In any case, the semantics are a matter of option.  We all do things our way.
My only problem with your method is if it restricts my ability to pack bytes.

							/nt

nick@kyron.sw.stratus.com

dcp@world.std.com (David C. Petty) (06/26/91)

In article <9106190432.AA02430@ucbvax.Berkeley.EDU>,
UNBCIC%BRFAPESP.BITNET@SCFVM.GSFC.NASA.GOV writes:

'=>Further, `ALLOT' and `,' should align on
`=> CELL boundaries, and `C,' should ensure that the next invocation of
`=> `HERE', `ALLOT', `,' etc. will utilize a CELL boundary appropriate
`=> to the processor [mine].
`
`C, should ensure that the next invocation of HERE, ALLOT...will utilize a CELL
`boundary?!?!?!?!??!?!?!? It's better live with a slow @ and ! than with this!
`We have only two options: 1) Throw an overhead upon HERE, ALLOT...; 2) Make C,
`ALLOT a CELL, thus actings a comma.

There is a third option.  Put the onus on the _programmer_ to put
ALIGN after the appropriate ALLOT / C, when allocating a data
structure in the dictionary if it is possible that a partial cell has
been allotted.  Then use CELL+ and CHAR+ and ALIGNED when ``stepping
through'' the data structure.  That is the approach taken by ANS
Forth.  

I should also add that most of the alignment calculations can be done
at compile time as in John Hayes' structure implementation (_Forth
Dimensions_ vXI #6).  

-- 
 David C. Petty | dcp@world.std.com | ...!{uunet,bu.edu}!world!dcp /\
      POBox Two | CIS: 73607,1646   | BIX, MCIMail: dcp           /  \
 Cambridge,  MA | `Whatsoever thou doest to the tip,             /    \
02140-0001  USA |  doest thou likewise to the ring.' - RAG      /______\

UNBCIC@BRFAPESP.BITNET (06/28/91)

=> In article <9106190432.AA02430@ucbvax.Berkeley.EDU>,
=> UNBCIC%BRFAPESP.BITNET@SCFVM.GSFC.NASA.GOV writes:
=>
=> '=>Further, `ALLOT' and `,' should align on
=> `=> CELL boundaries, and `C,' should ensure that the next invocation of
=> `=> `HERE', `ALLOT', `,' etc. will utilize a CELL boundary appropriate
=> `=> to the processor [mine].
=> `
=> `C, should ensure that the next invocation of HERE, ALLOT...will utilize a CE
   LL
=> `boundary?!?!?!?!??!?!?!? It's better live with a slow @ and ! than with this
   !
=> `We have only two options: 1) Throw an overhead upon HERE, ALLOT...; 2) Make
   C,
=> `ALLOT a CELL, thus actings a comma.

I was talking about options when you make C, ensure ....

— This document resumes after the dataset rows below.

(* ===== verification/_CoqProject ===== *)
-Q . S2P
Prelude.v
Utf8.v
Json.v
JsonText.v
TimeText.v
DurationText.v
Redact.v
Hash.v
Program.v
RateLimit.v
Domain.v
Vulnerability.v
Values.v
Trust.v
Lifecycle.v
Database.v
AuthStore.v
Policy.v
ProcedurePolicy.v
Sessions.v
Authn.v
Lockout.v
ValuesRows.v
Timeline.v
Idempotency.v
Outbox.v
OperationStore.v
EmergencyStore.v
ValuesLifecycle.v
Creation.v
Authorization.v
Membership.v
System.v
Progress.v
Recovery.v
Delivery.v
ValuesSystem.v
Operators.v
Enrollment.v
ValuesInvariant.v
EmergencyService.v
Preflight.v
ReleaseService.v
(* ===== verification/Utf8.v ===== *)
(** * Byte strings and UTF-8

    A Go [string] is a sequence of bytes.  [runes] is [[]rune(s)] of the
    language (an invalid byte is one U+FFFD), [string_of_runes] the conversion
    back, and [chunks] splits a string into its runes and the bytes of each,
    which is what unicode/utf8 and the [strings] functions that look at runes
    iterate over. *)
From S2P Require Import Prelude.
From Stdlib Require Import Ascii.
#[local] Open Scope Z_scope.

Abbreviation bytes := (list ascii).
Definition str (s : string) : bytes := String.list_ascii_of_string s.
Definition ascii_code (c : ascii) : Z := Z.of_N (N_of_ascii c).

(** ** Runes *)
Definition rune_error : Z := 65533.
Definition in_range (lo hi b : Z) : bool := (lo <=? b) && (b <=? hi).
Definition cont (b : Z) : bool := in_range 128 191 b.

(** The first rune of a byte sequence and the bytes after it ([utf8.DecodeRune]). *)
Definition decode_rune (b0 : Z) (l : list Z) : Z * list Z :=
  if b0 <? 128 then (b0, l)
  else if in_range 194 223 b0 then
    match l with
    | b1 :: l' => if cont b1 then ((b0 - 192) * 64 + (b1 - 128), l') else (rune_error, l)
    | _ => (rune_error, l)
    end
  else if in_range 224 239 b0 then
    match l with
    | b1 :: b2 :: l' =>
        let ok1 := if b0 =? 224 then in_range 160 191 b1 else if b0 =? 237 then in_range 128 159 b1 else cont b1 in
        if ok1 && cont b2 then ((b0 - 224) * 4096 + (b1 - 128) * 64 + (b2 - 128), l') else (rune_error, l)
    | _ => (rune_error, l)
    end
  else if in_range 240 244 b0 then
    match l with
    | b1 :: b2 :: b3 :: l' =>
        let ok1 := if b0 =? 240 then in_range 144 191 b1 else if b0 =? 244 then in_range 128 143 b1 else cont b1 in
        if ok1 && cont b2 && cont b3
        then ((b0 - 240) * 262144 + (b1 - 128) * 4096 + (b2 - 128) * 64 + (b3 - 128), l') else (rune_error, l)
    | _ => (rune_error, l)
    end
  else (rune_error, l).

Fixpoint decode_runes (fuel : nat) (l : list Z) : list Z :=
  match fuel, l with
  | S fuel, b :: l' => let '(r, rest) := decode_rune b l' in r :: decode_runes fuel rest
  | _, _ => []
  end.

(** [string(rune)] for a decoded rune. *)
Definition encode_rune (r : Z) : list Z :=
  if r <? 128 then [r]
  else if r <? 2048 then [192 + r / 64; 128 + r mod 64]
  else if r <? 65536 then [224 + r / 4096; 128 + (r / 64) mod 64; 128 + r mod 64]
  else [240 + r / 262144; 128 + (r / 4096) mod 64; 128 + (r / 64) mod 64; 128 + r mod 64].

Definition byte_values (s : string) : list Z := map ascii_code (str s).
Definition from_bytes (l : list Z) : string :=
  String.string_of_list_ascii (map (λ b, ascii_of_N (Z.to_N b)) l).

Definition runes (s : string) : list Z := decode_runes (length (byte_values s)) (byte_values s).
Definition string_of_runes (l : list Z) : string := from_bytes (concat (map encode_rune l)).
(** [utf8.RuneCountInString] *)
Definition RuneCount (s : string) : Z := Z.of_nat (length (runes s)).

(** One step of [for _, r := range s]: the rune, whether its bytes are valid,
    and how many bytes it takes. *)
Definition next_rune (c : ascii) (l : bytes) : Z * bool * nat :=
  let look := map ascii_code (take 3 l) in
  let '(r, rest) := decode_rune (ascii_code c) look in
  let used := (length look - length rest)%nat in
  (r, negb ((r =? rune_error) && (used =? 0)%nat), S used).
Fixpoint chunks_from (fuel : nat) (l : bytes) : list (Z * bool * bytes) :=
  match fuel, l with
  | S fuel, c :: l' =>
      let '(r, valid, n) := next_rune c l' in (r, valid, take n l) :: chunks_from fuel (drop n l)
  | _, _ => []
  end.
Definition chunks (l : bytes) : list (Z * bool * bytes) := chunks_from (length l) l.

(** [unicode.IsSpace] and [strings.TrimSpace]. *)
Definition unicode_IsSpace (r : Z) : bool :=
  in_range 9 13 r || (r =? 32) || (r =? 133) || (r =? 160) || (r =? 5760) || in_range 8192 8202 r
  || (r =? 8232) || (r =? 8233) || (r =? 8239) || (r =? 8287) || (r =? 12288).
Fixpoint drop_spaces (l : list (Z * bool * bytes)) : list (Z * bool * bytes) :=
  match l with ch :: l' => if unicode_IsSpace ch.1.1 then drop_spaces l' else l | [] => [] end.
Definition TrimSpace (s : string) : string :=
  String.string_of_list_ascii (concat (snd <$> rev (drop_spaces (rev (drop_spaces (chunks (str s))))))).

Example TrimSpace_nbsp : TrimSpace (from_bytes [32; 194; 160; 97; 32; 98; 194; 9; 226; 128; 168]) = from_bytes [97; 32; 98; 194].
Proof. vm_compute. reflexivity. Qed.

(** ** Lemmas *)
Definition valid_rune (r : Z) : Prop := 0 ≤ r < 55296 ∨ 57344 ≤ r < 1114112.
Definition is_byte (b : Z) : Prop := 0 ≤ b < 256.

Ltac rune_arith :=
  unfold cont, in_range in *;
  repeat (simpl; match goal with
  | |- context [(?a <? ?b)] =>
      first [rewrite (proj2 (Z.ltb_lt a b)) by lia | rewrite (proj2 (Z.ltb_ge a b)) by lia
            | destruct (Z.ltb_spec a b)]
  | |- context [(?a <=? ?b)] =>
      first [rewrite (proj2 (Z.leb_le a b)) by lia | rewrite (proj2 (Z.leb_gt a b)) by lia
            | destruct (Z.leb_spec a b)]
  | |- context [(?a =? ?b)] =>
      first [rewrite (proj2 (Z.eqb_eq a b)) by lia | rewrite (proj2 (Z.eqb_neq a b)) by lia
            | destruct (Z.eqb_spec a b)]
  end).

Lemma decode_rune_spec b l r rest :
  is_byte b → Forall is_byte l → decode_rune b l = (r, rest) →
  valid_rune r ∧ Forall is_byte rest ∧ (length rest ≤ length l)%nat.
Proof.
  intros Hb Hl. unfold decode_rune, is_byte in *.
  repeat case_match; intros [= <- <-]; simplify_eq;
    repeat match goal with H : Forall _ (_ :: _) |- _ => apply Forall_cons in H as [? H] end;
    destruct_bools; repeat case_match; unfold cont, in_range, rune_error, valid_rune in *; destruct_bools;
    (split; [lia|split; [first [assumption | repeat (apply Forall_cons; split); first [assumption|lia|constructor]]|simpl; lia]]).
Qed.

Lemma encode_rune_bytes r : valid_rune r → Forall is_byte (encode_rune r).
Proof.
  unfold valid_rune, encode_rune, is_byte. intros Hr.
  rune_arith; repeat constructor; try lia;
    try (apply Z.add_nonneg_nonneg; [lia|]; apply Z.div_pos || apply Z.mod_pos_bound; lia);
    Z.to_euclidean_division_equations; lia.
Qed.

Lemma decode_encode r rest :
  valid_rune r →
  ∃ b l, encode_rune r = b :: l ∧ decode_rune b (l ++ rest) = (r, rest).
Proof.
  unfold valid_rune. intros Hr. unfold encode_rune.
  destruct (Z.ltb_spec r 128); [|destruct (Z.ltb_spec r 2048); [|destruct (Z.ltb_spec r 65536)]].
  - eexists _, _; split; [done|]. unfold decode_rune. rune_arith; try lia; done.
  - eexists _, _; split; [done|]. unfold decode_rune; simpl.
    assert (Hq : 2 ≤ r / 64 ≤ 31) by (Z.to_euclidean_division_equations; lia).
    assert (Hm : 0 ≤ r mod 64 < 64) by (apply Z.mod_pos_bound; lia).
    assert (Hd : r = 64 * (r / 64) + r mod 64) by (apply Z.div_mod; lia).
    generalize dependent (r / 64). generalize dependent (r mod 64). intros.
    rune_arith; try lia. f_equal; lia.
  - eexists _, _; split; [done|]. unfold decode_rune; simpl.
    assert (Hq : 0 ≤ r / 4096 ≤ 15) by (Z.to_euclidean_division_equations; lia).
    assert (Hm : 0 ≤ r mod 64 < 64) by (apply Z.mod_pos_bound; lia).
    assert (Hn : 0 ≤ (r / 64) mod 64 < 64) by (apply Z.mod_pos_bound; lia).
    assert (Hd : r = 4096 * (r / 4096) + 64 * ((r / 64) mod 64) + r mod 64)
      by (Z.to_euclidean_division_equations; lia).
    generalize dependent (r / 4096). generalize dependent ((r / 64) mod 64).
    generalize dependent (r mod 64). intros.
    rune_arith; try lia; f_equal; lia.
  - eexists _, _; split; [done|]. unfold decode_rune; simpl.
    assert (Hq : 0 ≤ r / 262144 ≤ 4) by (Z.to_euclidean_division_equations; lia).
    assert (Hm : 0 ≤ r mod 64 < 64) by (apply Z.mod_pos_bound; lia).
    assert (Hn : 0 ≤ (r / 64) mod 64 < 64) by (apply Z.mod_pos_bound; lia).
    assert (Ho : 0 ≤ (r / 4096) mod 64 < 64) by (apply Z.mod_pos_bound; lia).
    assert (Hd : r = 262144 * (r / 262144) + 4096 * ((r / 4096) mod 64) + 64 * ((r / 64) mod 64) + r mod 64)
      by (Z.to_euclidean_division_equations; lia).
    generalize dependent (r / 262144). generalize dependent ((r / 4096) mod 64).
    generalize dependent ((r / 64) mod 64). generalize dependent (r mod 64). intros.
    rune_arith; try lia; f_equal; lia.
Qed.

Lemma decode_runes_encode rs fuel :
  Forall valid_rune rs → (length (concat (map encode_rune rs)) ≤ fuel)%nat →
  decode_runes fuel (concat (map encode_rune rs)) = rs.
Proof.
  intros Hrs. revert fuel. induction Hrs as [|r rs Hr Hrs IH]; intros fuel Hf.
  - by destruct fuel.
  - simpl in *. destruct (decode_encode r (concat (map encode_rune rs)) Hr) as (b & l & He & Hd).
    rewrite He in *. simpl in *. destruct fuel as [|fuel]; [lia|].
    simpl. rewrite Hd. f_equal. apply IH. rewrite length_app in Hf. lia.
Qed.

Lemma decode_runes_valid fuel l : Forall is_byte l → Forall valid_rune (decode_runes fuel l).
Proof.
  revert l. induction fuel as [|fuel IH]; intros l Hl; [constructor|].
  destruct l as [|b l]; [constructor|]. apply Forall_cons in Hl as [Hb Hl]. simpl.
  destruct (decode_rune b l) as [r rest] eqn:E.
  destruct (decode_rune_spec _ _ _ _ Hb Hl E) as (? & ? & _). constructor; [done|by apply IH].
Qed.

Lemma ascii_code_byte c : is_byte (ascii_code c).
Proof. unfold is_byte, ascii_code. pose proof (N_ascii_bounded c). lia. Qed.

Lemma byte_values_from_bytes l : Forall is_byte l → byte_values (from_bytes l) = l.
Proof.
  intros Hl. unfold byte_values, from_bytes, str. rewrite String.list_ascii_of_string_of_list_ascii, map_map.
  induction Hl as [|b l Hb Hl IH]; [done|]. simpl. rewrite IH. f_equal.
  unfold ascii_code. unfold is_byte in Hb. rewrite N_ascii_embedding; lia.
Qed.

Lemma runes_valid s : Forall valid_rune (runes s).
Proof.
  unfold runes. apply decode_runes_valid. unfold byte_values.
  induction (str s) as [|c l IH]; [constructor|]. constructor; [apply ascii_code_byte|done].
Qed.

Lemma encode_runes_bytes rs : Forall valid_rune rs → Forall is_byte (concat (map encode_rune rs)).
Proof.
  induction 1; simpl; [constructor|]. rewrite Forall_app. split; [by apply encode_rune_bytes|done].
Qed.

Lemma runes_string_of_runes rs : Forall valid_rune rs → runes (string_of_runes rs) = rs.
Proof.
  intros Hrs. unfold runes, string_of_runes.
  rewrite byte_values_from_bytes by (by apply encode_runes_bytes). by apply decode_runes_encode.
Qed.

Lemma from_bytes_app l k : from_bytes (l ++ k) = (from_bytes l ++ from_bytes k)%string.
Proof.
  unfold from_bytes. rewrite map_app. generalize (map (λ b, ascii_of_N (Z.to_N b)) l). intros l'.
  induction l' as [|c l' IH]; simpl; [done|]. by rewrite IH.
Qed.

Lemma string_of_runes_app l k : string_of_runes (l ++ k) = (string_of_runes l ++ string_of_runes k)%string.
Proof. unfold string_of_runes. by rewrite map_app, concat_app, from_bytes_app. Qed.

Lemma byte_values_bytes s : Forall is_byte (byte_values s).
Proof. unfold byte_values. induction (str s); constructor; [apply ascii_code_byte|done]. Qed.

Lemma from_bytes_byte_values s : from_bytes (byte_values s) = s.
Proof.
  unfold from_bytes, byte_values, str. rewrite map_map. induction s as [|c s IH]; [done|].
  simpl. rewrite IH. f_equal. unfold ascii_code. rewrite N2Z.id. apply ascii_N_embedding.
Qed.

=> There is a third option.  Put the onus on the _programmer_ to put
=> ALIGN after the appropriate ALLOT / C, when allocating a data
=> structure in the dictionary if it is possible that a partial cell has
=> been allotted.  Then use CELL+ and CHAR+ and ALIGNED when ``stepping
=> through'' the data structure.  That is the approach taken by ANS
=> Forth.

That's the way I like it. If someone wants a 83-Standard @ in a ANS-Forth just
type:
: @ DUP C@ SWAP 1+ C@ ( shift or multiply ) + ;
: ! 2DUP C! SWAP ( shift or divide ) SWAP 1+ C! ;

About C! a TRUE flag: I think that ANS Forth have adopted as TRUE all bits 1,
so C! should work.

                              (8-DCS)
Daniel C. Sobral                           Errare Humanum Est...
UNBCIC@BRFAPESP.BITNET                     ...Perseverare Autem Diabolicum
UNBCIC@FPSP.FAPESP.ANSP.BR
--------------------------------------------------------------------------
No one, but me, is responsible for the above message.